I glanced over at Peyton.

She unwrapped her hot bacon-gouda sandwich and closed her eyes as she sniffed it. “This is exactly what I needed this morning.”

I grinned but didn’t vocalize that all I’d needed this morning was to wake up next to her. “I get it,” I said in my best pouty voice. “If you want to switch back to your vibrator, I can help with that.”

She giggled. “I mean, after the shower sex, of course. I needed the Whopper more than this, way more.”

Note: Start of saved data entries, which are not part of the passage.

(* ===== verification/RedisStoresSound.v ===== *)
(** * Tickets and reservations in Redis: lifetime, isolation, mutual exclusion

    [KVLaws] states what the Redis documentation says of the commands, failed ones
    included: a command whose reply was lost may have been executed. *)

From stdpp Require Import base list strings relations.
From Stdlib Require Import ZArith Lia Ascii.
From S2P Require Import Prelude GoMap Json Paths Diff DiffSound Domain Tenant Config Names Alias Repo Plugin Ingest Numbers Mapping Pipeline PipelineSound Canonical Worker JsonText TimeText JsonSound Http WireSound TaskWire TaskSound RedisStores.

(** ** Redis keys *)

(** The value of a live key and the time it expires. *)
Class KVView (W : Type) := {
  liveAt : W -> string -> option (string * time);
  kvClock : W -> time }.

Section Effects.
Context {W : Type} `{KVView W}.

Definition kvQuiet (w w' : W) : Prop := kvClock w' = kvClock w /\ forall k, liveAt w' k = liveAt w k.
Definition keyAs (k : string) (x : option (string * time)) (w w' : W) : Prop :=
  kvClock w' = kvClock w /\ liveAt w' k = x /\ forall k', k' <> k -> liveAt w' k' = liveAt w k'.
End Effects.

Class KVLaws (W : Type) `{RedisKV W} `{KVView W} := {
  kset_ok : forall k v ttl w w', KSet k v ttl w = (None, w') -> keyAs k (Some (v, kvClock w + ttl)%Z) w w';
  kset_err : forall k v ttl w e w', KSet k v ttl w = (Some e, w') -> kvQuiet w w' \/ keyAs k (Some (v, kvClock w + ttl)%Z) w w';
  (* KEEPTTL: the expiry stays *)
  kxx_ok : forall k v w b w', KSetXX k v w = (Ok b, w') ->
    match liveAt w k with Some (_, e) => b = true /\ keyAs k (Some (v, e)) w w' | None => b = false /\ kvQuiet w w' end;
  kxx_err : forall k v w x w', KSetXX k v w = (Err x, w') ->
    kvQuiet w w' \/ match liveAt w k with Some (_, e) => keyAs k (Some (v, e)) w w' | None => kvQuiet w w' end;
  knx_ok : forall k v ttl w b w', KSetNX k v ttl w = (Ok b, w') ->
    match liveAt w k with Some _ => b = false /\ kvQuiet w w' | None => b = true /\ keyAs k (Some (v, kvClock w + ttl)%Z) w w' end;
  knx_err : forall k v ttl w x w', KSetNX k v ttl w = (Err x, w') ->
    kvQuiet w w' \/ (liveAt w k = None /\ keyAs k (Some (v, kvClock w + ttl)%Z) w w');
  kget_ok : forall k w x, KGet k w = Ok x -> x = option_map fst (liveAt w k);
  kdel_ok : forall k w w', KDel k w = (None, w') -> keyAs k None w w' }.

(** ** Documents *)

Definition milliTime (t : time) : bool := int64 ((t - unixEpoch) / 1000000).

Definition storableTicket (t : Ticket) : bool :=
  forallb ValidString [tck_ID t; tck_Status t; tck_Collection t; tck_EntityID t; tck_Error t] && milliTime (tck_CreatedAt t) && milliTime (tck_UpdatedAt t).

(** A ticket as it is read back. *)
Definition roundTicket (t : Ticket) : Ticket :=
  mkTicket (tck_ID t) (tck_Status t) (tck_Collection t) (tck_EntityID t) (tck_Error t) (msTrunc (tck_CreatedAt t)) (msTrunc (tck_UpdatedAt t)).

Lemma milli_back t : milliTime t = true -> ofMilli (unixMilli t) = msTrunc t.
Proof.
  unfold milliTime. intros Hm. wire_facts. unfold unixMilli. rewrite wrap64_id by lia. unfold ofMilli, msTrunc, unixEpoch. Z.to_euclidean_division_equations; lia.
Qed.

Lemma milli_trunc t : milliTime t = true -> milliTime (msTrunc t) = true.
Proof.
  unfold milliTime. intros Hm. replace ((msTrunc t - unixEpoch) / 1000000)%Z with ((t - unixEpoch) / 1000000)%Z; [done|].
  unfold msTrunc, unixEpoch. Z.to_euclidean_division_equations; lia.
Qed.

Lemma wrap64_int z : int64 (wrap64 z) = true.
Proof. unfold int64. pose proof (wrap64_range z). apply andb_true_iff. rewrite Z.leb_le, Z.ltb_lt. lia. Qed.

Lemma ticketDoc_read d : forallb ValidString [td_ID d; td_Status d; td_Collection d; td_EntityID d; td_Error d] = true -> int64 (td_CreatedAt d) = true -> int64 (td_UpdatedAt d) = true ->
  decTicketDoc ticketDoc0 (treeOf (ticketDocValue d)) = Some d.
Proof.
  destruct d as [i s c e x cr up]. cbn [td_ID td_Status td_Collection td_EntityID td_Error td_CreatedAt td_UpdatedAt]. intros Hs Hc Hu. wire_facts.
  unfold decTicketDoc, ticketDocValue, ticketDoc0, omitEmpty. cbn [td_ID td_Status td_Collection td_EntityID td_Error td_CreatedAt td_UpdatedAt].
  destruct (str_eqb x "") eqn:Ex; rewrite decStruct_tree by reflexivity; cbn [app]; read_fields; cbn [setFields]; [|done]. apply str_eqb_eq in Ex as ->. done.
Qed.

Lemma ticket_written t : storableTicket t = true -> exists b, marshal (ticketDocValue (toDoc t)) = Some b /\ readTicket b = Some (roundTicket t).
Proof.
  unfold storableTicket. intros [[Hs Hc]%andb_true_iff Hu]%andb_true_iff.
  assert (wireOK (ticketDocValue (toDoc t)) = true /\ (height (treeOf (ticketDocValue (toDoc t))) <= maxNestingDepth)%Z) as [Hw Hh].
  { unfold ticketDocValue, omitEmpty. destruct (str_eqb (td_Error (toDoc t)) ""); vm_compute; split; congruence. }
  destruct (marshal_tree _ Hw) as [Hm _]. eexists. split; [exact Hm|]. unfold readTicket. 
  rewrite (Unmarshal_marshal _ _ _ _ Hw Hh Hm).
  rewrite ticketDoc_read by (try apply wrap64_int; exact Hs). unfold fromDoc, toDoc, roundTicket. cbn. by rewrite !milli_back.
Qed.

I nodded. “If you say so.”

She punched my arm.

We hadn’t discussed our relationship beyond constantly saying I love you to each other. That wasn’t for lack of Peyton’s attempts, but early on, I’d shut them down. Working with Doctor Lang to get past my nightmare had been scary, but even scarier had been the prospect of making plans with Peyton if I couldn’t be successful with the doctor and having to let her go to keep her safe from me.

The light ahead turned red, and I stopped.

Finally sleeping in the same bed as Peyton last night had been a big step, a gargantuan accomplishment. Today, I felt as proud of last night as the day I’d graduated BUD/S and earned the SEAL Trident.

It was time for the big discussion, and it had to be held in the right place.

As the light turned green, my phone rang on the Porsche’s speakers. The screen said it was Lucas.

“Hi, boss,” I answered.

“You’re driving?”

“Yes, sir.”

“Is Peyton with you?”

“Yes,” she answered for me. “Good morning, Lucas.”

“Uh, good morning. I have an update. Peyton, you won’t need to testify at O’Connor’s trial.”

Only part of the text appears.